La falta de imaginación del director queda patente en el abuso que hace de las panorámicas aéreas. Una o dos escenas a vista de pájaro de los paisajes pues quedan bien; pero tantas acaban por cansar. Parece un recurso demasiado fácil cuando no se sabe qué poner. Quizás la parte donde Peter Jackson se deja llevar más por los ejercicios experimentales es en el ya citado sueño erótico-fantástico-premonitorio-telepático de Aragorn, donde hay fundidos, cámaras lentas, superposición de imágenes, etc.

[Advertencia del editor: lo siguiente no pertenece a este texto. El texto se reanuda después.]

(** X13: the modes that can be built from the flags are exactly the
    numbers 0 to 63: every combination stays within the six low bits, and
    every number up to 63 is the combination of some flags. *)
Theorem combine_range (m : env_mode_flags_t) :
  (exists fs : list flag, combine fs = m) <-> (m <= 63)%N.
Proof.
  split.
  - intros [fs <-]. rewrite <- combine_low_bits.
    assert (L : (N.land (combine fs) (N.ones 6) < 2 ^ 6)%N).
    { rewrite N.land_ones. apply N.mod_lt. discriminate. }
    change (N.ones 6) with 63%N in L. change (2 ^ 6)%N with 64%N in L. lia.
  - intros L.
    exists (List.filter (fun f => has m (flag_value f)) all_flags).
    assert (C : forallb
                  (fun k => N.eqb
                     (combine (List.filter
                        (fun f => has (N.of_nat k) (flag_value f)) all_flags))
                     (N.of_nat k))
                  (seq 0 64) = true) by (vm_compute; reflexivity).
    rewrite forallb_forall in C.
    specialize (C (N.to_nat m)). rewrite N2Nat.id in C.
    apply N.eqb_eq, C, in_seq. lia.
Qed.

(** * Further properties of the constructors *)

(** X14: construction from a string is faithful for the comparisons: two
    constructed entities are [==] exactly when the strings are equal and
    [!=] exactly when they differ, and the default-constructed entity is
    [==] to the one constructed from the empty string. *)
Theorem env_var_construction_faithful (s t : wcstring) :
  (env_var_eq (env_var s) (env_var t) = true <-> s = t)
  /\ (env_var_ne (env_var s) (env_var t) = true <-> s <> t)
  /\ env_var_eq env_var_default (env_var "") = true.
Proof.
  unfold env_var_eq, env_var_ne. simpl.
  rewrite negb_true_iff, <- not_true_iff_false, String.eqb_eq.
  repeat split; auto.
Qed.

(** ** Instances of the further conditional statements *)

Lemma env_var_eq_equivalence_sample :
  env_var_eq (mk_env_var "v" false true) (env_var "v") = true
  /\ env_var_eq (env_var "v") (mk_env_var "v" false false) = true
  /\ env_var_eq (mk_env_var "v" false true) (mk_env_var "v" false false) = true.
Proof.
  split; [reflexivity|]. split; [reflexivity|].
  apply (proj2 (proj2 env_var_eq_equivalence)
           (mk_env_var "v" false true) (env_var "v") (mk_env_var "v" false false));
    reflexivity.
Defined.

Lemma env_var_eq_congruence_sample :
  env_var_eq (mk_env_var "v" false true) (env_var "v") = true
  /\ empty (mk_env_var "v" false true) = empty (env_var "v").
Proof.
  split; [reflexivity|].
  apply (env_var_eq_congruence (mk_env_var "v" false true) (env_var "v")).
  reflexivity.
Defined.

Lemma array_value_not_empty_sample :
  In ARRAY_SEP (list_ascii_of_string (val (env_var ARRAY_SEP_STR)))
  /\ empty (env_var ARRAY_SEP_STR) = false.
Proof.
  split; [left; reflexivity|].
  apply (array_value_not_empty (env_var ARRAY_SEP_STR)). left. reflexivity.
Defined.

Lemma set_val_then_compare_sample :
  is_missing (mk_env_var "old" false true) = false
  /\ exists e' : env_var_t,
       set_val (mk_env_var "old" false true) ENV_NULL = Done e'
       /\ env_var_eq_str e' ENV_NULL = true /\ env_var_ne_str e' ENV_NULL = false
       /\ missing e' = false /\ exportv e' = true
       /\ (empty e' = true <-> ENV_NULL = "" \/ ENV_NULL = ENV_NULL).
Proof.
  split; [reflexivity|].
  apply (set_val_then_compare (mk_env_var "old" false true) ENV_NULL).
  reflexivity.
Defined.

Lemma missing_is_permanent_sample :
  is_missing (set_missing (env_var "stale")) = true
  /\ run [SetExport true; SetMissing] (set_missing (env_var "stale"))
     = Done (mk_env_var "stale" true true)
  /\ is_missing (mk_env_var "stale" true true) = true
  /\ val (mk_env_var "stale" true true) = val (set_missing (env_var "stale")).
Proof.
  split; [reflexivity|]. split; [reflexivity|].
  apply (missing_is_permanent [SetExport true; SetMissing]
           (set_missing (env_var "stale")) (mk_env_var "stale" true true));
    reflexivity.
Defined.

Lemma run_final_state_sample :
  run [SetVal "a"; SetExport true; SetVal "b"; SetMissing; SetExport false]
      env_var_default
  = Done (mk_env_var "b" true false)
  /\ mk_env_var "b" true false
     = mk_env_var
         (last_val [SetVal "a"; SetExport true; SetVal "b"; SetMissing;
                    SetExport false] (val env_var_default))
         (is_missing env_var_default
          || existsb is_set_missing
               [SetVal "a"; SetExport true; SetVal "b"; SetMissing;
                SetExport false])
         (last_export [SetVal "a"; SetExport true; SetVal "b"; SetMissing;
                       SetExport false] (exportv env_var_default)).
Proof.
  split; [reflexivity|].
  apply (run_final_state
           [SetVal "a"; SetExport true; SetVal "b"; SetMissing; SetExport false]
           env_var_default (mk_env_var "b" true false)).
  reflexivity.
Defined.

A mí me revientan las escenas a cámara lenta, sobre todo en una batalla, pero por lo menos su presencia denota una cierta marca de 'autor', algo de 'imaginación'. Parece mentira que este sea el director de 'Criaturas celestiales' y de 'Braindead'.

El guión está lleno de incongruencias y arbitrariedades, de secuencias de relleno y de diálogos que alternan entre lo pomposo y lo cómico (Gimli, etc) Es como si el director se hubiera esforzado en la primera parte más que en ésta, como pensando: 'Total, este es un episodio intermedio. Lo bueno ya vendrá en la última' Con lo cual se intuye que para 'El retorno del Rey' deben de haber planeado una supertraca de fuegos artificiales de las que quitan el hipo, con muchas más batallas, por supuesto.

Creo que Peter Jackson no tiene libertad en esta película, sólo dinero. Tiene en mente a los temibles fanáticos 'freakies' de Tolkien a los que no se les puede escatimar un personaje ni cambiar una coma del libro sin que monten en cólera, y por otro lado, no olvida a los 'no freakies', a la gente normal que sólo quiere una película comercial hollywoodense para ver mientras come palomitas y bebe Coca-cola, y espera ávida la nueva entrega de Star Wars. Pero no se puede servir a dos amos. No se puede transigir con la esencia de 'clasicismo' que una película de estas características requiere para perdurar en el tiempo y convertirse en una obra intemporal y los gustos de adolescentes criados con engendros modernillos tipo 'Matrix', 'La Momia', 'Armagedón' y otros de esa calaña. Hay que ser un genio para hacer una película 'clásica' introduciendo detalles de videojuego. Peter Jackson no lo es.

Hablando de 'freakies'. Los 'tolkiendili', como se hacen llamar a sí mismos los seguidores de Tolkien, esos que se saben las genealogías de los personajes hasta la centésima generación y se visten como Frodo o Gandalf cuando van al estreno de la película, se están acercando peligrosamente en fanatismo a los seguidores de 'Star Wars'. Yendo por los foros se aprecia que se ensañan con aspectos de la película totalmente irrelevantes como si Faramir es como en el libro, o si los elfos tienen pinta de maricas o si la Arwen les cae como un tiro. Pero casi en ningún foro de fanáticos se hace alusión a la falta de imaginación como director de Peter Jackson, que es el quid de la cuestión. La película no es mala porque retrate como 'Drag Queens' a los elfos, según apuntan algunos fanáticos ridículos, sino porque su calidad cinematográfica no está a la altura de lo esperado.

En resumen, que sales del cine con una sensación amarga, sin poder recordar ni una sola escena de veras memorable y pensando que has visto algo que ha costado mucho dinero pero que a ti no te ha llenado, porque te parece vulgar. Aunque te queda siempre la esperanza de la tercera parte. Otro año para que New Line Cinema se promocione y saque en las próximas Navidades una buena cantidad de dinero. Y yo que hablaba mal de George Lucas. Voy a tener que empezar a concederle el valor que se merece. El por lo menos no va de genio y todo se lo saca de su propia cabecita yanki. ¡La imaginación al poder!